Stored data
[Start of Attachment]

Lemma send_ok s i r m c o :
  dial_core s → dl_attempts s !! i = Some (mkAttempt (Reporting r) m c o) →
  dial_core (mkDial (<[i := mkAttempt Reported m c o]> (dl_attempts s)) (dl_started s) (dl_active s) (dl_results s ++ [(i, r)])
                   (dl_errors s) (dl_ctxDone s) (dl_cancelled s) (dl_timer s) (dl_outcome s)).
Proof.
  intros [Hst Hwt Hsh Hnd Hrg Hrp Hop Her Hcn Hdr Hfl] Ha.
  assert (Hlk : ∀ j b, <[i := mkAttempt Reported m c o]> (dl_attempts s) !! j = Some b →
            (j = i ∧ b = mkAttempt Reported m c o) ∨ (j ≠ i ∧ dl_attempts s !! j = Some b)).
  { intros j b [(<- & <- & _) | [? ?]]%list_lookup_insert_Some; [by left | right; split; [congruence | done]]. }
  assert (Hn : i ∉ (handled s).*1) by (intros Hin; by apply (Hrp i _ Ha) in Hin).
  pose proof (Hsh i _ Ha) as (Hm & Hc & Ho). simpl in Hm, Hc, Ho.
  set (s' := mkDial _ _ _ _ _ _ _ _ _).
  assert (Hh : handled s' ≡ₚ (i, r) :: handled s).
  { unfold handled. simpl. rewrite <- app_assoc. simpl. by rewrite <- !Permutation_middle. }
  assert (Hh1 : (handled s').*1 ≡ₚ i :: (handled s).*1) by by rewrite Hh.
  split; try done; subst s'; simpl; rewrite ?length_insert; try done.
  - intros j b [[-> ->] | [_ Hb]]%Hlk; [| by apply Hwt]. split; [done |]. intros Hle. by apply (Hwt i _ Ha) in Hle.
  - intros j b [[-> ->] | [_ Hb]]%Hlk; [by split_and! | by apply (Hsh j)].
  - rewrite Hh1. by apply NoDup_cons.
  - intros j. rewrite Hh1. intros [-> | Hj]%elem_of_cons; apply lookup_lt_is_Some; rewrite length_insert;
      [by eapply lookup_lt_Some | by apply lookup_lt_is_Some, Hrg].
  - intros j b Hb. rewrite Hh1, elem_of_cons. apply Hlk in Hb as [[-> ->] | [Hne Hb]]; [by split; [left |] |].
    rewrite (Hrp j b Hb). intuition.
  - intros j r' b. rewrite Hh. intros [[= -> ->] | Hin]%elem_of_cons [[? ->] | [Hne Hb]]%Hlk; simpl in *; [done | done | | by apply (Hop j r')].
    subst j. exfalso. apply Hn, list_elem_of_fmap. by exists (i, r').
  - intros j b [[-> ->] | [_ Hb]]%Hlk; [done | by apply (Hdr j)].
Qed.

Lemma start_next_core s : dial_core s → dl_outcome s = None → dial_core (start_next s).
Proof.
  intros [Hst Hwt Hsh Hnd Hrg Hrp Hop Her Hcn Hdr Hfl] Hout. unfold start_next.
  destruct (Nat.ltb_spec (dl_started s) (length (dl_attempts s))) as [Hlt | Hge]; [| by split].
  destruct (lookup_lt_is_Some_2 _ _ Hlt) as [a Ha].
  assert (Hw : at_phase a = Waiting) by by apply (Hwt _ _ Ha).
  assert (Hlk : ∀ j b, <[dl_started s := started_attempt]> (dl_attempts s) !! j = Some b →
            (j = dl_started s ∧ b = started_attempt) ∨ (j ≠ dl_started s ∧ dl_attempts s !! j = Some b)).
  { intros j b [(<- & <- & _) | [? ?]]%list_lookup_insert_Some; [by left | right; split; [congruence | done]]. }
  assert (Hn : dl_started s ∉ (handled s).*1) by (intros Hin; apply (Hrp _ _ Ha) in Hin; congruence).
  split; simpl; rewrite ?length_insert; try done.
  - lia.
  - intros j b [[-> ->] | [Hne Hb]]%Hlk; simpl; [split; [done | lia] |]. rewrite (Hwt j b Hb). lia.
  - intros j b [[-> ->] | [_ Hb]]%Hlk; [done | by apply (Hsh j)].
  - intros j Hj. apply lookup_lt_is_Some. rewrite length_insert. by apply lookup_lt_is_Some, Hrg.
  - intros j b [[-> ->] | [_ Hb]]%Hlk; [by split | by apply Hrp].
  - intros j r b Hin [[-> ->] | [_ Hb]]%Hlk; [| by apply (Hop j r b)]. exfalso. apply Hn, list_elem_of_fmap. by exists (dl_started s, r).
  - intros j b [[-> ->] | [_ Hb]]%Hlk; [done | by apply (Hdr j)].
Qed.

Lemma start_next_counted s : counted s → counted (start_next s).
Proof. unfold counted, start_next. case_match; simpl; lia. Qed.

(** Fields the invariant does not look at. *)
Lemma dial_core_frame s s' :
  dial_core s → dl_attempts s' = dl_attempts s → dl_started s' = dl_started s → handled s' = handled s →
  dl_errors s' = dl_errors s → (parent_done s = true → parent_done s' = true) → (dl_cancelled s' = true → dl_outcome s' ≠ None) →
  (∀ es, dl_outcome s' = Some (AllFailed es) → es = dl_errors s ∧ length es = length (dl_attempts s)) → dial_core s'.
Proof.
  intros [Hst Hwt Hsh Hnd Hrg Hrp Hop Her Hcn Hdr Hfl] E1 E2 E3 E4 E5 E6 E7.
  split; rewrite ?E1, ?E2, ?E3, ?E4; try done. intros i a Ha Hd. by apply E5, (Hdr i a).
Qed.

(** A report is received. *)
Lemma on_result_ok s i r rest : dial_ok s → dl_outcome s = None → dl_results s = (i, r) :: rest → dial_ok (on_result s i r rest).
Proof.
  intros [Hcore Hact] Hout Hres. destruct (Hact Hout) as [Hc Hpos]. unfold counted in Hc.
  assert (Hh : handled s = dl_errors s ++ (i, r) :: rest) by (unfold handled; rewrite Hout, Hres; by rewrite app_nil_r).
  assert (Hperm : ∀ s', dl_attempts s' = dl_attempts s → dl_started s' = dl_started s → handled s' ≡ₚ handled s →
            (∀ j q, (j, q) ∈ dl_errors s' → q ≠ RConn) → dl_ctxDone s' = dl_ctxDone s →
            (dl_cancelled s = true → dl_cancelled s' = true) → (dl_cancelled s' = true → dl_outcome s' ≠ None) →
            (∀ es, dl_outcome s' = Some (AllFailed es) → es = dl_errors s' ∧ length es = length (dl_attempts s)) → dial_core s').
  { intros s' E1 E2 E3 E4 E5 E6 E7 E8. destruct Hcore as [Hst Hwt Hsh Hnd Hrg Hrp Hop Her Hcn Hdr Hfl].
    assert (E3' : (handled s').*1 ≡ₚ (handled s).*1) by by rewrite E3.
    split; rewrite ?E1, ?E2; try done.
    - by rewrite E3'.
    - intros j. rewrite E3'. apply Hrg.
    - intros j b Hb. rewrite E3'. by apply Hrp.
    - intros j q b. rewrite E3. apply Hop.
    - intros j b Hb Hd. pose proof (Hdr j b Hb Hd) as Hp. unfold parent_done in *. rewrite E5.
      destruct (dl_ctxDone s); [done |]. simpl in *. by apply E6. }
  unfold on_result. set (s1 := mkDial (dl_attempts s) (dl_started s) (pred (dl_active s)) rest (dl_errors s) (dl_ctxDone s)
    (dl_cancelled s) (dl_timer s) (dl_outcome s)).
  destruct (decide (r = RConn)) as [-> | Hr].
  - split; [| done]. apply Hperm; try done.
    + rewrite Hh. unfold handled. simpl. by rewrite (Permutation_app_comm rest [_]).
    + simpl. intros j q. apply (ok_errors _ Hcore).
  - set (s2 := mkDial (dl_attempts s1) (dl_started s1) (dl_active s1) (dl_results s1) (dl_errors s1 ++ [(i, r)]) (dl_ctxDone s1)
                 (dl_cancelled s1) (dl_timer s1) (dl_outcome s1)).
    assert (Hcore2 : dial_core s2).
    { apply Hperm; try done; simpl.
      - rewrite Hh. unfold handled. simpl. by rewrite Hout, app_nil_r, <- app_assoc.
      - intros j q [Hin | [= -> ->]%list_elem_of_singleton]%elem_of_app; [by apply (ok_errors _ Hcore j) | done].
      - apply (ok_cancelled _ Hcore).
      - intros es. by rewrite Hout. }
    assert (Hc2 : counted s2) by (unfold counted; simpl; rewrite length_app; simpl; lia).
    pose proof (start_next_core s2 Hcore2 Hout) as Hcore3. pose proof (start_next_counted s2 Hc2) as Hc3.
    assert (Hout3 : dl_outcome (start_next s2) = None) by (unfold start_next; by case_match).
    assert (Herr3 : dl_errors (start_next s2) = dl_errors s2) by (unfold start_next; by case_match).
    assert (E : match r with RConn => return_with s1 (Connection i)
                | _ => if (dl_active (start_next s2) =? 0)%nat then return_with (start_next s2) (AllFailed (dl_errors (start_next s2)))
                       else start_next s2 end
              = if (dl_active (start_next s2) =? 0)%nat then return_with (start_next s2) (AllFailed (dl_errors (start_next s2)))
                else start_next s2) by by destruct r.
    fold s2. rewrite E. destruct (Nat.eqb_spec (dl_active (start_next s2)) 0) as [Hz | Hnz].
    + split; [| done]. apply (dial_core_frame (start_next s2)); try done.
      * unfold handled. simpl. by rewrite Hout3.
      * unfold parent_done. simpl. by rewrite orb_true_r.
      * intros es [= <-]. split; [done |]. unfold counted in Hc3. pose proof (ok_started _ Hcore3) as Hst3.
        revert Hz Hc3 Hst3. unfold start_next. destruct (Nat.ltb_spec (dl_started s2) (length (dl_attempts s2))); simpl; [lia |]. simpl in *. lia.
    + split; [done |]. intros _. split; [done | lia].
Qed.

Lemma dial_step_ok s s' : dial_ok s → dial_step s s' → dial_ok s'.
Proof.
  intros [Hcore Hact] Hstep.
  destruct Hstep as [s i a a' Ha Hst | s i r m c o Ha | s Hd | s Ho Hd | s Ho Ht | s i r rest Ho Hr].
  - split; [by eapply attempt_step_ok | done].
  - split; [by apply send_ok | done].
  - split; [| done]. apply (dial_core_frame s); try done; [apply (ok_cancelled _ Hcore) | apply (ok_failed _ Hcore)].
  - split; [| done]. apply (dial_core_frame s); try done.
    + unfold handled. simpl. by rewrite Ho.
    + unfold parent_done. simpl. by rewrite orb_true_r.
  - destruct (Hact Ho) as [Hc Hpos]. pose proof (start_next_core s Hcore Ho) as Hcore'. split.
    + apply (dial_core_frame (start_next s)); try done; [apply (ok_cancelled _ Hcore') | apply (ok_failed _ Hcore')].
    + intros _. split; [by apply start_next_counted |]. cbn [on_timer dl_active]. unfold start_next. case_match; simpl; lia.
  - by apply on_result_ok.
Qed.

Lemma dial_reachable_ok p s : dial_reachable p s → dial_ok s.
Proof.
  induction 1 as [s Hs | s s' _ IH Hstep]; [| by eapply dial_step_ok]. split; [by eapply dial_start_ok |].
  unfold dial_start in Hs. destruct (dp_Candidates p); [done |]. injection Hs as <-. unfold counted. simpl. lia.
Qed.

[End of Attachment]
[Start of Attachment]

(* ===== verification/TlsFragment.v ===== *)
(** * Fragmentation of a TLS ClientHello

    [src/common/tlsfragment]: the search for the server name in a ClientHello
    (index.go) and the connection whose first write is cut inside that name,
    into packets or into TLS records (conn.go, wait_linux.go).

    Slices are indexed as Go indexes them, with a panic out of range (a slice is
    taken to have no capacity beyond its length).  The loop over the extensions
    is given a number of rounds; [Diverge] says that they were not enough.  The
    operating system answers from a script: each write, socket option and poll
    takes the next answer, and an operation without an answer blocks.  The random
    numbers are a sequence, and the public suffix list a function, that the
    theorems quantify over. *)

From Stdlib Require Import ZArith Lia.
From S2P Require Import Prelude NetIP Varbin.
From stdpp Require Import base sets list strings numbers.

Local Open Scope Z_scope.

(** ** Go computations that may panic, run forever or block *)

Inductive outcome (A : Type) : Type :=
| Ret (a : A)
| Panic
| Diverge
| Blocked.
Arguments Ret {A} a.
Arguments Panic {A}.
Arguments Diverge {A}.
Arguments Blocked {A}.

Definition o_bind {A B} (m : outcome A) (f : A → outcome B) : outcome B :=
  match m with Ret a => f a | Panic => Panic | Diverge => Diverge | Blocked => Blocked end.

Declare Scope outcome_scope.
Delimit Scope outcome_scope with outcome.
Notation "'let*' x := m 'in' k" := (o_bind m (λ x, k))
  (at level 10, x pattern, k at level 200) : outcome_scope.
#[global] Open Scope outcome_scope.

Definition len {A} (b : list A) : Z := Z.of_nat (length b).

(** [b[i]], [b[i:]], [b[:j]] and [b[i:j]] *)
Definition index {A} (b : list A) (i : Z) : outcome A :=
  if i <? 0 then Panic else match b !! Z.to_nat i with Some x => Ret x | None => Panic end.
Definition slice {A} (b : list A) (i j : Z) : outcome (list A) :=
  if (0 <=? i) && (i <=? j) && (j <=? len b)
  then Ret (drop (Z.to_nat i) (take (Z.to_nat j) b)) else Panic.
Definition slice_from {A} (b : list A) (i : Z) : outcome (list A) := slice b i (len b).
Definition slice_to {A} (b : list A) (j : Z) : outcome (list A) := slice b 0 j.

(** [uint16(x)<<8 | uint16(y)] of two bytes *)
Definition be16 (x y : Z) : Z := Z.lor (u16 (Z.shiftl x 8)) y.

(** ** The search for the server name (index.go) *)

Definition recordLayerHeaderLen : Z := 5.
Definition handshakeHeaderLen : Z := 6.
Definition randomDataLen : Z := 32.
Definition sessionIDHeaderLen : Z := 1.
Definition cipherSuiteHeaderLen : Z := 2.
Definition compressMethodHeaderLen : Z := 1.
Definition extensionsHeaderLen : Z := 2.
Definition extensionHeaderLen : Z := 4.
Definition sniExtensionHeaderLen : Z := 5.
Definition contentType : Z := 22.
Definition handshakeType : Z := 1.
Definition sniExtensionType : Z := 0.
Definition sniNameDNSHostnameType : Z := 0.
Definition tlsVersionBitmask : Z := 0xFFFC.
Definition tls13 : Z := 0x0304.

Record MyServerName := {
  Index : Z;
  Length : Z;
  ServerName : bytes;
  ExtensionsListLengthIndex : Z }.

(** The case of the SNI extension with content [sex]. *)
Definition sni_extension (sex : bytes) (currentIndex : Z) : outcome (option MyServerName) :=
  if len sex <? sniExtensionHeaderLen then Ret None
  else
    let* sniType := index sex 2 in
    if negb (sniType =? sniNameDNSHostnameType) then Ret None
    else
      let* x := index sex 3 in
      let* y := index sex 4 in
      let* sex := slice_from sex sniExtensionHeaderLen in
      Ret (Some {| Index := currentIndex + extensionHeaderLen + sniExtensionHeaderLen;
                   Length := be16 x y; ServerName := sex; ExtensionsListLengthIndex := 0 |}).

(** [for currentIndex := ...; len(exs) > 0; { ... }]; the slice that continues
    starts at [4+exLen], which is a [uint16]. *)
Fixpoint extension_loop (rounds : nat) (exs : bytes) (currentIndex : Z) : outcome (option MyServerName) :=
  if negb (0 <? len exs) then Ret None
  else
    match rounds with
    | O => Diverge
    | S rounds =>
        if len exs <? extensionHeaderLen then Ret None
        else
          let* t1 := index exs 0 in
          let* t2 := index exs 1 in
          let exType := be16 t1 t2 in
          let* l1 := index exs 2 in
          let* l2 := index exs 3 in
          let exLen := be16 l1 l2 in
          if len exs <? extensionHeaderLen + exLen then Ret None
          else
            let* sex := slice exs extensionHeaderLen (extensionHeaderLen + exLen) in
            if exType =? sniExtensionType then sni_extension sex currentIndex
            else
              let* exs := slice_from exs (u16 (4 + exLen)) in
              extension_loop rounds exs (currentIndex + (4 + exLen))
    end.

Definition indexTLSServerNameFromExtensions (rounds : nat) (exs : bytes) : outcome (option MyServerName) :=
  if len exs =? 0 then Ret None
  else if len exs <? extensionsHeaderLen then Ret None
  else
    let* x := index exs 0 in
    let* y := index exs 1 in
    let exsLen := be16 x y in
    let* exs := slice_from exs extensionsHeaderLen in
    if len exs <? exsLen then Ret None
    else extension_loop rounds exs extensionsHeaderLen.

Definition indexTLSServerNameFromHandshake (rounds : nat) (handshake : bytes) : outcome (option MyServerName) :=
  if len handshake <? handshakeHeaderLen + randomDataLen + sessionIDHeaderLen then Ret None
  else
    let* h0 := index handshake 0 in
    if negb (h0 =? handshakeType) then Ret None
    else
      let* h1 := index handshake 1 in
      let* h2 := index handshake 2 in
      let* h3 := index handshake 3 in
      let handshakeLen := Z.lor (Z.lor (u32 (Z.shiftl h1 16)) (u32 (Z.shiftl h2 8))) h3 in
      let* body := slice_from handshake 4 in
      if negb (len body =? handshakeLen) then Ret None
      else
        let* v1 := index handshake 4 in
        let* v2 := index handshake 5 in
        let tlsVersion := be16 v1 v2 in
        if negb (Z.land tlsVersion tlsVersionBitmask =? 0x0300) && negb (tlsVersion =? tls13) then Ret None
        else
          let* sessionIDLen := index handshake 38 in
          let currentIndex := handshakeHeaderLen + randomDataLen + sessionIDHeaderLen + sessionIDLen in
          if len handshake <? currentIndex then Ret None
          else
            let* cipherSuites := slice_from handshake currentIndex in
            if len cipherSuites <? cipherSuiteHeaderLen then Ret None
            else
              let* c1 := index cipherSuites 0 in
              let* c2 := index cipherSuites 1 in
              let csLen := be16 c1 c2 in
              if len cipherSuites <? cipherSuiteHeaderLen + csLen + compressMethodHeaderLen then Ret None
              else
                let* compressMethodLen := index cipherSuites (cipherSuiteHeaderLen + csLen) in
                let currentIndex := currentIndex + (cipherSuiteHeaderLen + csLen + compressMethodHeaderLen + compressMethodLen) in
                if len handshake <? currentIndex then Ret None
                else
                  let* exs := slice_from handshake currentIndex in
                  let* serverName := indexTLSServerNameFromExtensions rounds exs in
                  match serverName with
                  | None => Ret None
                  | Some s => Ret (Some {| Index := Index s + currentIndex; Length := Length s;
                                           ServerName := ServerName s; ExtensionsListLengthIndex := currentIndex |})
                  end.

[End of Attachment]

**Problem:**
Beginning at the line with "Lemma dial_core_frame s" and ending at the line with "s)) → dial_core s'.", reproduce each line of the data above exactly, and add no other lines.

**Answer to this exercise:**
Lemma dial_core_frame s s' :
  dial_core s → dl_attempts s' = dl_attempts s → dl_started s' = dl_started s → handled s' = handled s →
  dl_errors s' = dl_errors s → (parent_done s = true → parent_done s' = true) → (dl_cancelled s' = true → dl_outcome s' ≠ None) →
  (∀ es, dl_outcome s' = Some (AllFailed es) → es = dl_errors s ∧ length es = length (dl_attempts s)) → dial_core s'.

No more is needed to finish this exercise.